Thursday, 9 February 2012

Adelaide on a Tuesday morning at 10am


So, as part of my Arts degree, I took a summer writing course called Writing the City. It gave me the chance to be a tourist in my own town, Adelaide. A whole luxurious week off full-time work, wandering around town, writing, reading and writing some more. Of course it included obligatory lattes, self-indulgent monologues about capturing a stranger’s character, and some definite surprises.

Tuesday morning we were sent forth with a decree to find something new. Look, really look, for something we’d never seen before. Well, this is a city I know well. A city I’ve spent time in almost every day of my working adult life. And yet I was astonished at what I found.

What did I find then?

It was 10am when a classmate, Brad, and I sauntered into the Crown and Anchor for a midmorning break from intense observation. One of Adelaide’s oldest pubs, the Crown and Anchor appeared a little bit grimy, a little bit dusty and a little bit dirty without necessarily being so. The bar top wasn’t sticky but it looked as though it should be. There were all sorts of old signs for ‘Shell’, ‘Flummins for Flus’ and an old ‘Union Street’ sign. There was an unmistakable smack of stale beer and cleaning products that pervades most hospitality establishments.

Just inside the narrow door, a loud and brash voice shouted ‘Come in!’. It was Jack and Brian. Who were Jack and Brian?

Brian had quite a sweet face, all things considered. Lined but gentle with a crinkly eye smile permanently pasted on his face. He laughed loud and long, trailing off in a series of sighs and nonsensical mumblings. He was small and wiry with skinny but fierce looking arms. His black and gray hair hung down his neck in limp welts. His goatee was the same - wiry, clumpy and uncomfortable looking.

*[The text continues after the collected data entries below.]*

Lemma string_of_list_ascii_app l1 l2 :
  string_of_list_ascii (l1 ++ l2) = string_of_list_ascii l1 ++ string_of_list_ascii l2.
Proof. induction l1 as [|c l1 IH]; [reflexivity |]. cbn. now rewrite IH. Qed.

Lemma rev_string_cons c acc :
  rev_string (String c acc) = rev_string acc ++ String c EmptyString.
Proof. unfold rev_string. cbn [list_ascii_of_string rev]. apply string_of_list_ascii_app. Qed.

Lemma append_empty_r s : s ++ EmptyString = s.
Proof.
  induction s as [|c s IH]; [reflexivity |].
  change (String c (s ++ EmptyString) = String c s). now f_equal.
Qed.

Lemma append_assoc_string (a b c : string) : (a ++ b) ++ c = a ++ (b ++ c).
Proof.
  induction a as [|x a IH]; [reflexivity |].
  change (String x ((a ++ b) ++ c) = String x (a ++ (b ++ c))). now f_equal.
Qed.

Lemma starts_with_prefix p : forall s, starts_with p s = String.prefix p s.
Proof.
  induction p as [|a p IH]; intros s; [now destruct s |].
  destruct s as [|b s]; [reflexivity |]. cbn [starts_with String.prefix].
  destruct (ascii_dec a b) as [-> | Hne].
  - now rewrite Ascii.eqb_refl, IH.
  - apply Ascii.eqb_neq in Hne. now rewrite Hne.
Qed.

Lemma starts_with_append d : forall a t, starts_with d a = true -> starts_with d (a ++ t) = true.
Proof.
  induction d as [|x d IH]; intros a t H; [reflexivity |].
  destruct a as [|y a]; [discriminate H |].
  rewrite TextFacts.append_cons. cbn [starts_with] in *.
  apply Bool.andb_true_iff in H as [-> H]. now rewrite (IH _ _ H).
Qed.

(** The split's delimiters: where one starts, and that the loop takes
    each of them as it is, trimmed or not. *)
Lemma delimiter_at_some s d :
  delimiter_at s = Some d ->
  In d delimiters /\ starts_with d s = true /\ exists m, String.length d = S m.
Proof.
  unfold delimiter_at. intros Hfind. apply find_some in Hfind as [Hin Hstart].
  split; [exact Hin | split; [exact Hstart |]]. cbn in Hin.
  repeat (destruct Hin as [<- | Hin]; [eexists; vm_compute; reflexivity |]).
  destruct Hin.
Qed.

Lemma delimiter_at_none s d :
  delimiter_at s = None -> In d delimiters -> starts_with d s = false.
Proof. unfold delimiter_at. intros Hfind Hin. exact (find_none _ _ Hfind d Hin). Qed.

Lemma delimiter_at_none_prefix a t : delimiter_at (a ++ t) = None -> delimiter_at a = None.
Proof.
  intros Hnone. destruct (delimiter_at a) as [d|] eqn:Hd; [| reflexivity].
  apply delimiter_at_some in Hd as (Hin & Hstart & _).
  pose proof (starts_with_append _ _ t Hstart) as Happ.
  rewrite (delimiter_at_none _ _ Hnone Hin) in Happ. discriminate Happ.
Qed.

Lemma delimiter_is_kept token :
  In token delimiters ->
  strip token = token /\ (is_delimiter token = true \/ token = utf8 0x1C80).
Proof.
  intros Hin. cbn in Hin.
  repeat (destruct Hin as [<- | Hin];
          [split; [vm_compute; reflexivity | first [left; vm_compute; reflexivity | now right]] |]).
  destruct Hin.
Qed.

Lemma re_split_from_drop s :
  forall k acc, re_split_from k acc s = re_split_from 0 acc (drop k s).
Proof.
  induction s as [|c s IH]; intros k acc; [now destruct k |].
  destruct k as [|k]; [reflexivity |]. cbn [re_split_from drop]. apply IH.
Qed.

Lemma length_drop k : forall s, (String.length (drop k s) <= String.length s - k)%nat.
Proof.
  induction k as [|k IH]; intros s; [cbn [drop]; lia |].
  destruct s as [|c s]; [cbn; lia |]. cbn [drop String.length]. apply IH.
Qed.

Lemma delimiter_free_prefix a : forall t, delimiter_free (a ++ t) = true -> delimiter_free a = true.
Proof.
  induction a as [|c a IH]; intros t H; [reflexivity |].
  rewrite TextFacts.append_cons in H. cbn [delimiter_free] in *.
  change (String c (a ++ t)) with (String c a ++ t) in H.
  destruct (delimiter_at (String c a ++ t)) eqn:Hd; [discriminate H |].
  rewrite (delimiter_at_none_prefix _ _ Hd). now apply (IH t).
Qed.

Lemma delimiter_free_drop k : forall s, delimiter_free s = true -> delimiter_free (drop k s) = true.
Proof.
  induction k as [|k IH]; intros s H; [now destruct s |].
  destruct s as [|c s]; [reflexivity |]. cbn [drop]. apply IH.
  cbn [delimiter_free] in H. now destruct (delimiter_at (String c s)).
Qed.

Lemma first_piece_prefix s : exists t, s = first_piece s ++ t.
Proof.
  induction s as [|c s [t IH]]; [now exists EmptyString |].
  cbn [first_piece]. destruct (delimiter_at (String c s)); [now eexists |].
  exists t. rewrite TextFacts.append_cons. now f_equal.
Qed.
(** * Visit counter service (src/app.py): embedding and verified properties

    The service has two Flask routes, [/ping] and [/count], one module-level
    connection pool and one module-level cache, [REDIS_VERSION].  The
    handlers are embedded as programs of a state-and-exception monad over
    the process state (pool, cache, log) and the outside world (the store
    behind the pool, the network between them, the clock).

    What lies outside src/app.py is modelled as little as the handlers
    need: the redis client (a command either completes, or raises one of
    the subclasses of [RedisError]), the store's [INCR], and a clock that
    only moves forward.  Python floats are not computed with: a float is
    kept as the expression that produced it. *)

From Stdlib Require Import Ascii String ZArith NArith Lia.
From Stdlib Require Import Sorted.
From stdpp Require Import base option list strings gmap pretty.

Local Open Scope string_scope.
Local Open Scope list_scope.
Local Open Scope Z_scope.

Brian said, ‘Hey. Have a tequila with us. We’re celebrating’.

No thanks’- me.
‘Sure, why not’ - Brad.

It’s not that I was against drinking so early in the morning, it’s just that they wanted me to drink a tequila shot – the equivalent, in my humble alcoholic opinion, of pouring lighter fluid down my throat then following it up with a bit more self harm by sucking a lemon wedge.

The bar tender lined up the shots. We drank. I almost passed out. Recovered. And asked the obvious question: ‘What are we celebrating?’.

Brian’s grin was broad and toothy. He didn’t seem as drunk as he must have been. He sat fairly steadily on his stool, not even leaning on the bar.

He was celebrating his release from jail and somehow his small tale of armed robbery gone wrong was endearing. The policeman scared him, came up behind him suddenly, in the middle of the robbery and that’s the only reason he shot and wounded him. Jack hung his head, eyes closed for a minute with a big sorry sigh, ‘Lucky I didn’t kill him eh?’. I believed him.

Their camaraderie was charming. They laughed at private jokes, clutching each other in hysterics and then paused moodily to reflect on days gone by. ‘How long have you been friends?’ I asked. ‘We met last night’ they answered in chorus. ‘Jack saved my life’, said Brian. But he never explained how. Evidently the previous evening had been a dramatic and incident packed one.

Brian said he’d had a croissant for breakfast – with a scotch and coke. He kept laughing happily and slapping Jack on the back. Jack kept shaking his head, perhaps shaking out the last of the dark prison shadows, perhaps in disbelief of his freedom. Perhaps it was the cloudy tequila haze.

I said goodbye to Jack and wished him well. He smiled, shook my hand and thanked me. ‘Thank you’ he said, for no reason at all.